Never enter the water without checking with
centers for safety, additional information, level
required for each dive site and without being accompanied by
All the information provided is purely informative for our
readers and shouldn't be used as is to plan your immersion.
Average annual temperature: Between 19°C and 32°C.
(67° F and 91° F)
Coldest time: December
Warmest time: July
Possible to dive all year round.
Vacaville offers a great experience for diving and
snorkeling fans. Vacaville dive
sites have provided a good environment for
a variety of fish life living in the kelp forests. Some
of the best places you can dive are in San Francisco on the
South and Sacramento on the North.
Vacaville diving centers offer diving classes at
various levels from beginner to advanced. These centers can
offer some non-divers training in the safe environment of a
swimming pool. Certification from different agencies is
available.
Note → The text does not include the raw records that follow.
(** [get_verification_summary()] *)
Definition get_verification_summary (v : t) : Summary :=
  match verification_history v with
  | [] => NoVerifications
  | history =>
      let total := Z.of_nat (length history) in
      let successful := Z.of_nat (length (filter (λ i, is_success i = true) history)) in
      Verifications total successful (total - successful)
        (drop (length history - 5) history)
  end.

(** The verifier after the oracle has answered the given verification
    prompts, one [verify_execution] each. *)
Definition after_verifications (v : t) (goals_and_replies : list (string * string)) : t :=
  foldl (λ v gr, fst (verify_execution v (fst gr) (snd gr))) v goals_and_replies.

End Verifier.


(* ===================================================================== *)
(** ** Python values, exceptions and dictionaries *)
(* ===================================================================== *)

Module Py.

(** The exception classes the code tells apart; an exception of a subclass
    is given by its base in this list ([JSONDecodeError] is a
    [ValueError]). *)
Inductive exn_class :=
| SyntaxError
| ValueError
| TypeError
| AttributeError
| UnboundLocalError
| OtherException (name : string).

(** A raised exception: its class and its message ([str(e)]). *)
Record exn := Exn { exn_kind : exn_class; exn_msg : string }.

(** The outcome of a call that may raise. *)
Inductive result (A : Type) : Type :=
| Return (a : A)
| Raise (e : exn).
Arguments Return {A} a.
Arguments Raise {A} e.

(** Values kept in the info dictionaries.  [VObj] is any other object,
    known by its [str()] rendering. *)
Inductive val : Type :=
| VNone
| VBool (b : bool)
| VInt (n : Z)
| VStr (s : string)
| VFloat (literal : string)
| VEmptyDict
| VVerification (vi : Verifier.VerificationInfo)
| VObj (rendering : string).

(** [str(v)] *)
Definition str_of_val (v : val) : string :=
  match v with
  | VNone => "None"
  | VBool true => "True"
  | VBool false => "False"
  | VInt n => PyStr.of_int n
  | VStr s => s
  | VFloat l => l
  | VEmptyDict => "{}"
  | VVerification _ => "{...}"
  | VObj r => r
  end.

(** An element of an action list: a result string, or another object
    (the parsed action dictionary), known to its consumers by [str()]. *)
Inductive action : Type :=
| AStr (s : string)
| AObj (rendering : string).

(** [str(action)] *)
Definition str_of_action (a : action) : string :=
  match a with AStr s => s | AObj r => r end.

(** A dictionary merged with a later one: the entries of [b] override
    those of [a]. *)
Definition merge (a b : gmap string val) : gmap string val := b ∪ a.

End Py.

(* ===================================================================== *)
(** ** grounding.py: the index-targeted operations of [AndroidACI] *)
(* ===================================================================== *)

Module Grounding.

Import Py.

(** A UI element descriptor of the observation. *)
Record UIElement := {
  text : option string;
  content_description : option string;
  class_name : string
}.

(** [android_world.env.json_action]: the action kinds used here. *)
Definition CLICK : string := "click".
Definition INPUT_TEXT : string := "input_text".
Definition LONG_PRESS : string := "long_press".

(** [JSONAction(action_type=..., index=..., text=...)] *)
Record JSONAction := {
  action_type : string;
  index : option Z;
  action_text : option string
}.

(** The environment interface ([AsyncAndroidEnv] of android_world):
    [get_state()] yields the UI element list or raises (a state without a
    usable element list makes [len] raise, which is the same to the
    caller), [execute_action(action)] acts or raises; both may change the
    environment. *)
Class AndroidEnv (E : Type) := {
  get_state : E → E * result (list UIElement);
  execute_action : E → JSONAction → E * result unit
}.

(** What was asked of the environment, oldest first. *)
Inductive EnvCall :=
| GetState
| ExecuteAction (a : JSONAction).

(** [AndroidACI]: the environment handle, the notes, and the record of the
    calls made on the environment. *)
Record ACI (E : Type) := {
  env : E;
  notes : list string;
  env_calls : list EnvCall
}.
Arguments env {E} _.
Arguments notes {E} _.
Arguments env_calls {E} _.


Section Operations.
Context {E : Type} `{AndroidEnv E}.

Definition call_get_state (a : ACI E) : ACI E * result (list UIElement) :=
  let '(e, r) := get_state (env a) in
  ({| env := e; notes := notes a; env_calls := env_calls a ++ [GetState] |}, r).

Definition call_execute_action (a : ACI E) (act : JSONAction) : ACI E * result unit :=
  let '(e, r) := execute_action (env a) act in
  ({| env := e; notes := notes a; env_calls := env_calls a ++ [ExecuteAction act] |}, r).

(** [f"FAIL: Index {index} out of range (0-{len(ui_elements)-1})"] *)
Definition out_of_range_msg (idx : Z) (ui_elements : list UIElement) : string :=
  "FAIL: Index " +:+ PyStr.of_int idx +:+ " out of range (0-"
    +:+ PyStr.of_int (Z.of_nat (length ui_elements) - 1) +:+ ")".

(** The common shape of the three operations: read the state, check the
    index, build the action, execute it; any exception inside the [try]
    becomes the [on_error] string. *)
Definition by_index (a : ACI E) (idx : Z) (act : JSONAction)
    (on_success on_error : string) : ACI E * string :=
  let '(a1, st) := call_get_state a in
  match st with
  | Raise _ => (a1, on_error)
  | Return ui_elements =>
      if (idx <? 0) || (idx >=? Z.of_nat (length ui_elements))
      then (a1, out_of_range_msg idx ui_elements)
      else
        let '(a2, r) := call_execute_action a1 act in
        match r with
        | Raise _ => (a2, on_error)
        | Return _ => (a2, on_success)
        end
  end.

(** [click_by_index(index)] *)
Definition click_by_index (a : ACI E) (idx : Z) : ACI E * string :=
  by_index a idx
    {| action_type := CLICK; index := Some idx; action_text := None |}
    ("SUCCESS: Clicked element at index " +:+ PyStr.of_int idx)
    ("FAIL: Error clicking element at index " +:+ PyStr.of_int idx).

(** [long_click_by_index(index)] *)
Definition long_click_by_index (a : ACI E) (idx : Z) : ACI E * string :=
  by_index a idx
    {| action_type := LONG_PRESS; index := Some idx; action_text := None |}
    ("SUCCESS: Long clicked element at index " +:+ PyStr.of_int idx)
    ("FAIL: Error long clicking element at index " +:+ PyStr.of_int idx).

(** [type_by_index(index, text)] *)
Definition type_by_index (a : ACI E) (idx : Z) (txt : string) : ACI E * string :=
  by_index a idx
    {| action_type := INPUT_TEXT; index := Some idx; action_text := Some txt |}
    ("SUCCESS: Typed '" +:+ txt +:+ "' into element at index " +:+ PyStr.of_int idx)
    ("FAIL: Error typing into element at index " +:+ PyStr.of_int idx).

(** [wait(time)]: sleeps, then reports.  [time] is given by its rendering
    (the caller passes [1.0]). *)
Definition wait (time_rendering : string) : string :=
  "SUCCESS: Waited " +:+ time_rendering +:+ " seconds".

End Operations.

(** [str(x).lower() if x is not None else ""] *)
Definition attr_lower (a : option string) : string :=
  match a with
  | Some s => PyStr.lower s
  | None => EmptyString
  end.

(** The test both matching loops apply to an element and a word: the word
    occurs in the element's text or description, or one of these occurs
    in the word. *)
Definition matches_word (w : string) (e : UIElement) : bool :=
  let t := attr_lower (text e) in
  let c := attr_lower (content_description e) in
  PyStr.contains w t || PyStr.contains w c || PyStr.contains t w || PyStr.contains c w.

(** The index of the first element that passes the test. *)
Fixpoint first_index {A : Type} (p : A → bool) (l : list A) : option nat :=
  match l with
  | [] => None
  | x :: l' => if p x then Some O else S <$> first_index p l'
  end.

(** A dictionary display with repeated keys: a key keeps the place of its
    first entry and takes the value of its last. *)
Fixpoint dict_set {V : Type} (k : string) (v : V) (d : list (string * V))
  : list (string * V) :=
  match d with
  | [] => [(k, v)]
  | (k', v') :: d' =>
      if bool_decide (k' = k) then (k', v) :: d' else (k', v') :: dict_set k v d'
  end.

Definition dict_of_literal {V : Type} (entries : list (string * V))
  : list (string * V) :=
  foldl (λ d kv, dict_set (fst kv) (snd kv) d) [] entries.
Refresher courses are available for those
returning to diving after a break. .
The diving clubs in Vacaville offer members a chance
to get together and exchange experiences. They usually meet
on a weekly basis and organise diving excursions within the
area and also to far away destinations.
The dive stores are well stocked with a range of diving
equipment from different manufacturers. Underwater
photography equipment can also be purchased from the dive
There's much more to this place than just diving. After a
day diving, there's a lot to see in Vacaville. There's the
Old Town Hall which was built in 1907 and served as
Vacaville’s first fire station, jail and court house that's
worth a visit. An important landmark is the Pony Expess,
that dates back to April 1860. It was the very first “rapid
transit” and the first “fast mail” line across the continent
going from the Missouri River to the Pacific Coast.